::: The data

(* ===== verification/Restart.v ===== *)
(** * Restarting a killed process

    The journal of a path, its admission index and [recoverRunV1] put together: the
    records of the index only advance, so the commands of the journal have distinct
    keys, so recovering the file a killed process left rebuilds the run, and a path
    installed on it starts where the other one stopped. *)
From S2P Require Import Prelude Domain Bytes JournalCodec JournalFrames RunHeaderCodec RunHeaderTheorems Posix Paths FileSystem JournalReader.
From S2P Require Import JournalParse JournalFile JournalLoadTheorems JournalWriter JournalRecovery JournalAppend JournalCrashTheorems.
From S2P Require Import Matching MatchingSpec MatchingRefine MatchingTheorems Replay.
From S2P Require Import Projection ProjectionTheorems Queues Admission AdmissionTheorems AdmissionRecovery Sequencer SequencerCycle SequencerTheorems.
From S2P Require Import Bus EngineWorker JournalStorage NewRun ResultDispatcher Controller.
From S2P Require Import ControllerLifecycle ControllerProcessing ControllerInv ExchangeProcess ExchangeProcessTheorems ProcessingPath ProcessingPathTheorems ControllerPath.

(** ** The index only advances *)
Definition index_kept (index index' : CommandAdmissionIndex) : Prop := index_ok index → index_ok index' ∧ index_advances index index'.

Lemma index_kept_refl index : index_kept index index.
Proof. by intros Hok. Qed.

Lemma processNextCompletion_kept c r c' : processNextCompletion c = (r, c') → index_kept (Consumer.admissionIndex_ c) (Consumer.admissionIndex_ c').
Proof.
  unfold processNextCompletion. destruct (Consumer.failure_ c); [intros [= _ <-]; apply index_kept_refl|].
  destruct (takePending c) as [taken c1] eqn:Et.
  assert (Ha : Consumer.admissionIndex_ c1 = Consumer.admissionIndex_ c).
  { unfold takePending in Et. destruct (Consumer.pendingBatch_ c); [by injection Et as _ <-|].
    by destruct (ResultQueue.tryPopResult _) as [[] queue]; injection Et as _ <-. }
  destruct taken; simpl; [|intros [= _ <-]; rewrite Ha; apply index_kept_refl].
  destruct (complete _ _) as [s index] eqn:E. rewrite Ha in E.
  case_bool_decide; intros [= _ <-] Hok; simpl; by destruct (complete_advances _ _ _ _ E Hok) as (? & ? & _).
Qed.

Lemma advanceDispatcher_kept d r d' : advanceDispatcher d = (r, d') →
  index_kept (Consumer.admissionIndex_ (Dispatcher.completion_ d)) (Consumer.admissionIndex_ (Dispatcher.completion_ d')).
Proof.
  assert (Hpending : ∀ b, steady Dispatcher.completion_ (dispatchPending b)).
  { assert (Hproject : steady Dispatcher.completion_ project).
    { intros d1 r1 d1' E. unfold project in E. destruct (Dispatcher.pendingResult_ d1); [|by injection E as _ <-].
      by destruct (projectPrivateResults _); injection E as _ <-. }
    assert (Hprivate : steady Dispatcher.completion_ pushPrivate).
    { intros d1 r1 d1' E. unfold pushPrivate in E. by destruct (PrivateQueue.tryPushPrivate _ _) as [[[]|] q]; injection E as _ <-. }
    assert (Hpublic : steady Dispatcher.completion_ pushPublic).
    { intros d1 r1 d1' E. unfold pushPublic in E. by destruct (TradeQueue.tryPushTrades _ _) as [[[]|] q]; injection E as _ <-. }
    intros b. unfold dispatchPending.
    repeat first [ done | apply steady_get | apply steady_ret | by apply steady_modify | apply steady_bind; [|intros ?] | case_match ]. }
  unfold advanceDispatcher. unfold mbind at 1, M_bind at 1, getM. destruct (hasPendingDispatch d).
  { intros E%Hpending. rewrite E. apply index_kept_refl. }
  unfold mbind, M_bind, takeCompleted. destruct (processNextCompletion _) as [o c] eqn:Ec. apply processNextCompletion_kept in Ec.
  destruct o as [[b|]|e]; [intros E%Hpending; by rewrite E|by intros [= _ <-]|by intros [= _ <-]].
Qed.

Section kept.
Context {W : Type} `{PosixFile W} {Q : Type} `{NewSharedQueueLaws sequenceMessage Q}.
Context (header : RunHeaderV1) (cs0 : list JournalCommandV1) (st0 : MatchingState).
Context (Hvalid : valid_journal header cs0) (Hsupported : supported header).
Context (Hstart : ∃ batches0, processAll (matchingMessageFrom <$> cs0) (newMatchingState (Header.exchangeRunId header)) = (Ret batches0, st0)).

Lemma sequencer_move_kept index writer (s s' : SequencerState Q) b : sequencer_move index writer s b s' →
  ∃ index', sequencerAdmission_ s' = Some index' ∧ index_kept index index'.
Proof.
  destruct 1 as [s' _ _ _ _ Ha _|m s' _ _ _ _ _ Ha|m s' _ _ _ _ _ Ha|m index' pushed s' bd _ _ Hmark Ha _ _ _];
    [by exists index; split; [|apply index_kept_refl]..|]. exists index'. split; [done|]. intros Hok.
  by destruct (markSequenced_advances _ _ _ _ Hmark Hok) as (? & ? & _).
Qed.

Lemma path_step_kept (p p' : PathState (W:=W) (Q:=Q)) : path_step p p' → path_ok header cs0 st0 p →
  index_kept (Run.admissionIndex p.1.1.1) (Run.admissionIndex p'.1.1.1).
Proof.
  intros Hstep Hpath. destruct Hstep as [r acc pv pb command available decision index ingress Ht Hrun|r acc pv pb open|p p' Hwork]; cbn [fst].
  - intros Hok. apply reserveAndStage_inv in Hrun as (key & business & i & q & _ & _ & Hrun & Heq). cbn [fst snd] in Hrun, Heq.
    injection Heq as -> ->. cbn. destruct q as [q|]; [by eapply reserveLocked_advances|]. exfalso.
    destruct (records_ (Run.admissionIndex r) !! key) as [rec|] eqn:Hr.
    + destruct (reserveLocked_known key business command available _ (Some (Path.ingress (Run.processing r))) rec Hr) as (d & Hrun' & _).
      by rewrite Hrun in Hrun'.
    + destruct (reserveLocked_new key business command available _ (Path.ingress (Run.processing r)) Hr) as (i' & q & Hrun' & _).
      by rewrite Hrun in Hrun'.
  - intros Hok. split; [by apply (index_ok_records (Run.admissionIndex r))|by apply index_advances_records].
  - destruct Hwork as [r acc pv pb fuel result s w' Hf Hrun|r acc pv pb result e Hrun|r acc pv pb result d Hrun|
      r acc pv pb batch queue Hpop|r acc pv pb batch queue Hpop]; cbn [fst]; try apply index_kept_refl.
    + destruct Hpath as (cs & published & consumed & history & tail & Hat).
      destruct (path_sequence_ok header cs0 st0 _ _ _ _ _ _ _ _ _ _ Hat Hf) as (b & s1 & w1 & Hrun' & _).
      rewrite Hrun in Hrun'. injection Hrun' as -> <- <-.
      destruct (processNext_moves fuel (pathSequencer r) (Run.world r) b s w' (Run.admissionIndex r) (Run.journalWriter r) eq_refl eq_refl Hrun) as [(index' & Ha & Hkept)%sequencer_move_kept _].
      cbn. by rewrite Ha.
    + by apply (advanceDispatcher_kept (pathDispatcher r) result).
Qed.

Lemma path_steps_kept (p p' : PathState (W:=W) (Q:=Q)) : rtc path_step p p' → path_ok header cs0 st0 p →
  index_kept (Run.admissionIndex p.1.1.1) (Run.admissionIndex p'.1.1.1).
Proof.
  induction 1 as [p|p1 p2 p3 H12 _ IH]; [intros _; apply index_kept_refl|]. intros Hpath Hok.
  destruct (path_step_kept _ _ H12 Hpath Hok) as [Hok2 H2'].
  destruct (IH (path_steps_ok header cs0 st0 Hvalid Hsupported Hstart _ _ (rtc_once _ _ H12) Hpath) Hok2) as [Hok3 H3'].
  split; [done|by etrans].
Qed.
End kept.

::::::

- [Exercise instructions]: Look through the entries above and quote exactly the lines from the line with "assert (Hprivate : steady" to the line with "Lemma sequencer_move_kept index", counting both of those lines.

- [Answer section]:
    assert (Hprivate : steady Dispatcher.completion_ pushPrivate).
    { intros d1 r1 d1' E. unfold pushPrivate in E. by destruct (PrivateQueue.tryPushPrivate _ _) as [[[]|] q]; injection E as _ <-. }
    assert (Hpublic : steady Dispatcher.completion_ pushPublic).
    { intros d1 r1 d1' E. unfold pushPublic in E. by destruct (TradeQueue.tryPushTrades _ _) as [[[]|] q]; injection E as _ <-. }
    intros b. unfold dispatchPending.
    repeat first [ done | apply steady_get | apply steady_ret | by apply steady_modify | apply steady_bind; [|intros ?] | case_match ]. }
  unfold advanceDispatcher. unfold mbind at 1, M_bind at 1, getM. destruct (hasPendingDispatch d).
  { intros E%Hpending. rewrite E. apply index_kept_refl. }
  unfold mbind, M_bind, takeCompleted. destruct (processNextCompletion _) as [o c] eqn:Ec. apply processNextCompletion_kept in Ec.
  destruct o as [[b|]|e]; [intros E%Hpending; by rewrite E|by intros [= _ <-]|by intros [= _ <-]].
Qed.

Section kept.
Context {W : Type} `{PosixFile W} {Q : Type} `{NewSharedQueueLaws sequenceMessage Q}.
Context (header : RunHeaderV1) (cs0 : list JournalCommandV1) (st0 : MatchingState).
Context (Hvalid : valid_journal header cs0) (Hsupported : supported header).
Context (Hstart : ∃ batches0, processAll (matchingMessageFrom <$> cs0) (newMatchingState (Header.exchangeRunId header)) = (Ret batches0, st0)).

Lemma sequencer_move_kept index writer (s s' : SequencerState Q) b : sequencer_move index writer s b s' →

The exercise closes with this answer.